In [19]:
import numpy as np

# -------------------------
# Block encoding (Halmos dilation)
# -------------------------

def qsp_U00_batch(xs, phases):
    W_list = [W_signal(x) for x in xs]
    res = []
    for W in W_list:
        U = Rz(phases[0])
        for phi in phases[1:]:
            U = W @ U
            U = Rz(phi) @ U
        res.append(U[0, 0])
    return np.array(res)

def psd_sqrt(M):
    M = np.array(M, dtype=np.complex128)
    M = (M + M.conj().T) / 2
    w, V = np.linalg.eigh(M)
    w = np.clip(w, 0.0, None)
    return V @ np.diag(np.sqrt(w)) @ V.conj().T

def block_encode_halmos(A, alpha=None):
    """
    Returns (alpha, U) where U is 2n x 2n unitary and top-left block is A/alpha.
    A need not be Hermitian/unitary.
    """
    A = np.array(A, dtype=np.complex128)
    n, m = A.shape
    if n != m:
        raise ValueError("A must be square for this simple Halmos block-encoding.")
    if alpha is None:
        alpha = float(np.linalg.norm(A, 2))
        if alpha == 0:
            alpha = 1.0

    Atil = A / alpha
    I = np.eye(n, dtype=np.complex128)

    B = psd_sqrt(I - Atil @ Atil.conj().T)
    C = psd_sqrt(I - Atil.conj().T @ Atil)

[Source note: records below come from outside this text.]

(* ===== verification/ClientReply.v ===== *)
(** * [SimpleClient.java]: reading responses

    After a request the client reads the channel into its buffer until one of the
    [get...Response] methods recognises a response.  The channel is the byte stream
    the server sends and the number of bytes each [read] finds there; the buffer is
    what has been read since [clear], with its limit.  The methods look at the whole
    buffer each time. *)

From S2P Require Import Prelude.
From S2P Require Import Memory.
From S2P Require Import Java.
From S2P Require Import CarrotCache.
From S2P Require Import Client.
From S2P Require Import Utils.

Inductive ResponseCode : Type :=
  | R_DELETED | R_EXISTS | R_NOT_FOUND | R_NOT_STORED | R_STORED | R_TOUCHED | R_SAVED | R_OK
  | R_ERROR | R_CLIENT_ERROR | R_SERVER_ERROR.

(** [cas] is [null] when the response line has none. *)
Record GetResult := { g_key : bytes; g_value : bytes; g_flags : Z; g_cas : option Z }.

(** [incr] and [decr] return an [Object]. *)
Inductive Counter : Type :=
  | Code (c : ResponseCode)
  | Number (n : Z).

(** [buf], between [clear] and the next request: the bytes up to [position], and
    [limit]. *)
Record Buf := { got : bytes; limit : Z }.
Definition CAPACITY : Z := 16 * 1024 * 1024.
Definition clear : Buf := {| got := []; limit := CAPACITY |}.

(** What a response method says of the buffer: read on ([null]), possibly with the
    limit changed, or an answer, or an exception. *)
Inductive Verdict (A : Type) : Type :=
  | Again (b : Buf)
  | Answer (a : A)
  | Throws (e : exn).
Arguments Again {A} b.
Arguments Answer {A} a.
Arguments Throws {A} e.

(** [buf.get(i)] below the limit. *)
Definition byte_at (l : bytes) (i : nat) : ascii := nth i l NUL.

Section Responses.
Context `{CarrotUtils}.

(** [compareTo(buf, END.length, END, 0, END.length) == 0], the buffer's bytes from
    its position. *)
Definition END : bytes := str "END" ++ CRLF.
Definition is_END (l : bytes) : bool := compareTo (take 5 l) END =? 0.

Definition starts_with (s : bytes) (p : string) : bool :=
  bool_decide (take (length (str p)) s = str p).

Definition getStorageResponse (buf : Buf) : Verdict ResponseCode :=
  let pos := zlen (got buf) in
  if pos =? 8 then
    if byte_at (got buf) 0 =c? "S"%char then Answer R_STORED
    else if byte_at (got buf) 0 =c? "E"%char then Answer R_EXISTS
    else Again buf
  else if pos =? 11 then
    if byte_at (got buf) 4 =c? "F"%char then Answer R_NOT_FOUND else Again buf
  else if (pos =? 12) && (byte_at (got buf) 4 =c? "S"%char) then Answer R_NOT_STORED
  else if pos =? 12 then Throws (RuntimeException (got buf))
  else if 0 <? pos then
    let s := got buf in
    if starts_with s "CLIENT_ERROR" then Answer R_CLIENT_ERROR
    else if starts_with s "ERROR" then Answer R_ERROR
    else if starts_with s "SERVER_ERROR" then Answer R_SERVER_ERROR
    else Throws (RuntimeException s)
  else Again buf.

(** [getTouchResponse] and [getDeleteResponse] go by the length only. *)
Definition by_length (nine : ResponseCode) (buf : Buf) : Verdict ResponseCode :=
  let pos := zlen (got buf) in
  if pos =? 9 then Answer nine
  else if pos =? 11 then Answer R_NOT_FOUND
  else if 9 <? pos then Throws (RuntimeException (got buf))
  else Again buf.
Definition getTouchResponse : Buf -> Verdict ResponseCode := by_length R_TOUCHED.
Definition getDeleteResponse : Buf -> Verdict ResponseCode := by_length R_DELETED.

Definition getIncrDecrResponse (buf : Buf) : Verdict Counter :=
  let pos := zlen (got buf) in
  if pos =? 0 then Again buf
  else if negb (byte_at (got buf) (Z.to_nat (pos - 1)) =c? LF) then Again buf
  else if (pos =? 11) && (byte_at (got buf) 0 =c? "N"%char) then Answer (Code R_NOT_FOUND)
  else if byte_at (got buf) 0 =c? "C"%char then Answer (Code R_CLIENT_ERROR)
  else if pos - 2 <? 0 then Throws (NegativeArraySizeException (pos - 2))
  else match parseLong (take (Z.to_nat (pos - 2)) (got buf)) with
       | Some n => Answer (Number n)
       | None => Throws NumberFormatException
       end.

(** ** Retrieval responses *)

(** [s.split(" ")]: no empty strings at the end. *)
Fixpoint split_space (s : bytes) : list bytes :=
  match s with
  | [] => [[]]
  | c :: s =>
      if c =c? SP then [] :: split_space s
      else match split_space s with
           | w :: ws => (c :: w) :: ws
           | [] => [[c]]
           end
  end.
Fixpoint drop_empty (ws : list bytes) : list bytes :=
  match ws with
  | [] :: ws => drop_empty ws
  | _ => ws
  end.
Definition java_split (s : bytes) : list bytes :=
  match split_space s with
  | [w] => [w]
  | ws => rev (drop_empty (rev ws))
  end.

Definition word (ws : list bytes) (i : nat) : result bytes :=
  match ws !! i with Some w => Ok w | None => Throw ArrayIndexOutOfBoundsException end.
Definition parse_int (s : bytes) : result Z :=
  match parseInt s with Some v => Ok v | None => Throw NumberFormatException end.
Definition parse_long (s : bytes) : result Z :=
  match parseLong s with Some v => Ok v | None => Throw NumberFormatException end.

(** The loop [// search \r\n]: how far [newPos] is from [pos]. *)
Fixpoint crlf_end (l : bytes) : nat :=
  match l with
  | a :: ((b :: _) as l') => if (a =c? CR) && (b =c? LF) then 2 else Datatypes.S (crlf_end l')
  | _ => 1
  end.

(** [parseLine] on the bytes between position and limit: [None] at the end, or an
    item and the bytes after it. *)
Definition parseLine (l : bytes) : result (option (GetResult * bytes)) :=
  if zlen l =? 5 then
    if is_END l then Ok None else Throw (RuntimeException (str "malformed response"))
  else
    let n := crlf_end l in
    if Z.of_nat n - 2 <? 0 then Throw (NegativeArraySizeException (Z.of_nat n - 2))
    else
      let splits := java_split (take (n - 2) l) in
      let* key := word splits 1 in
      let* s := word splits 2 in
      let* flags := parse_int s in
      let* cas := (if decide (length splits = 5%nat)
                   then let* s := word splits 4 in let* c := parse_long s in Ok (Some c)
                   else Ok None) in
      let* s := word splits 3 in
      let* valueSize := parse_int s in
      if valueSize <? 0 then Throw (NegativeArraySizeException valueSize)
      else
        let rest := drop n l in
        if zlen rest <? valueSize + 2 then Throw BufferUnderflowException
        else
          let size := Z.to_nat valueSize in
          Ok (Some ({| g_key := key; g_value := take size rest; g_flags := flags; g_cas := cas |},
                    drop (size + 2) rest)).

(** The loop over [parseLine]; every item takes two bytes or more, so the length of
    the buffer is fuel enough. *)
Fixpoint parseLines (fuel : nat) (l : bytes) : result (list GetResult) :=
  match fuel with
  | O => OutOfFuel
  | Datatypes.S f =>
      let* one := parseLine l in
      match one with
      | None => Ok []
      | Some (one, l) => let* rs := parseLines f l in Ok (one :: rs)
      end
  end.

Definition getRetrievalResponse (buf : Buf) : Verdict (list GetResult) :=
  let pos := zlen (got buf) in
  if pos <? 5 then Again buf
  else if pos =? 5 then
    (* flip; compare; position(pos): the limit stays at 5 *)
    if is_END (got buf) then Answer [] else Again {| got := got buf; limit := pos |}
  else if negb (is_END (drop (Z.to_nat (pos - 5)) (got buf))) then Again buf
  else
    match parseLines (length (got buf) + 1) (got buf) with
    | Ok rs => Answer rs
    | Throw e => Throws e
    | SystemExit | OutOfFuel => Again buf
    end.

(** ** The read loop *)

(** [channel.read(buf)] when [n] bytes of [stream] have arrived: what is there and
    fits. *)
Definition read_into (n : nat) (stream : bytes) (buf : Buf) : Buf * bytes :=
  let n := Nat.min n (Z.to_nat (limit buf - zlen (got buf))) in
  ({| got := got buf ++ take n stream; limit := limit buf |}, drop n stream).

(** [do { channel.read(buf); } while ((response = get...(buf)) == null);] for as
    many reads as [arrivals] tells of; [Again] is a client that is still reading. *)
Fixpoint receive {A} (respond : Buf -> Verdict A) (arrivals : list nat) (stream : bytes) (buf : Buf) :
    Verdict A :=
  match arrivals with
  | [] => Again buf
  | n :: arrivals =>
      let '(buf, stream) := read_into n stream buf in
      match respond buf with
      | Again buf => receive respond arrivals stream buf
      | v => v
      end
  end.

(** ** [save] and [bgsave]

    They put their command behind what the buffer holds: they do not clear it first.
    [BufferOverflowException] if it does not fit below the limit. *)
Definition put_command (name : bytes) (buf : Buf) : result bytes :=
  let b := got buf ++ name ++ CRLF in
  if limit buf <? zlen b then Throw BufferOverflowException else Ok b.
Definition client_save : Buf -> result bytes := put_command (str "save").
Definition client_bgsave : Buf -> result bytes := put_command (str "bgsave").

(** [while (buf.position() == 0) channel.read(buf);], then the length decides. *)
Definition getLengthResponse (n : Z) (c : ResponseCode) (buf : Buf) : Verdict ResponseCode :=
  let pos := zlen (got buf) in
  if pos =? 0 then Again buf
  else if pos =? n then Answer c
  else if pos =? 14 then Answer R_SERVER_ERROR
  else Throws (RuntimeException (str "something wrong")).
Definition getSaveResponse : Buf -> Verdict ResponseCode := getLengthResponse 7 R_SAVED.
Definition getBgsaveResponse : Buf -> Verdict ResponseCode := getLengthResponse 4 R_OK.

End Responses.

    U = np.block([[Atil, B],
                  [C,    -Atil.conj().T]])
    return alpha, U


# -------------------------
# QSP core (2x2 signal)
# -------------------------

def W_signal(x):
    """2x2 signal unitary for QSP; x in [-1,1]."""
    x = float(x)
    if abs(x) > 1 + 1e-12:
        raise ValueError("x must be in [-1,1]")
    s = np.sqrt(max(0.0, 1.0 - x*x))
    return np.array([[x, 1j*s],
                     [1j*s, x]], dtype=np.complex128)

def Rz(phi):
    return np.diag([np.exp(1j*phi), np.exp(-1j*phi)]).astype(np.complex128)

def qsp_U00(x, phases):
    """
    U(x) = Rz(phi0) W(x) Rz(phi1) W(x) ... W(x) Rz(phid)
    return (0,0) entry, which is the QSP polynomial value (complex in general).
    """
    U = Rz(phases[0])
    W = W_signal(x)
    for phi in phases[1:]:
        U = W @ U
        U = Rz(phi) @ U
    return U[0, 0]


# -------------------------
# Target function: truncated inverse on [-1,1]
# -------------------------

def truncated_inverse_target(x, kappa, x0=None, x1=None):
    """
    Odd extension target for QSP:
      - for |x| >= x1: g(x) = 1/(kappa*x)
      - for |x| <= x0: g(x) = 0
      - smooth cubic transition in between (C1-ish, bounded)

    Default: x1 = 1/kappa, x0 = 0.5/kappa
    (so we don't force behavior extremely near 0 where inverse is nasty)
    """
    x = float(x)
    sgn = 1.0 if x >= 0 else -1.0
    ax = abs(x)
    if x1 is None: x1 = 1.0 / kappa
    if x0 is None: x0 = 0.5 / kappa
    if x0 <= 0 or x1 <= x0:
        raise ValueError("Need 0 < x0 < x1.")
    if ax <= x0:
        return 0.0
    if ax >= x1:
        return sgn * (1.0 / (kappa * ax))

    # Smoothstep t in [0,1]
    t = (ax - x0) / (x1 - x0)
    smooth = t*t*(3 - 2*t)  # cubic smoothstep

    # Blend from 0 to 1/(kappa*ax); keep bounded by <= 1
    return sgn * smooth * (1.0 / (kappa * ax))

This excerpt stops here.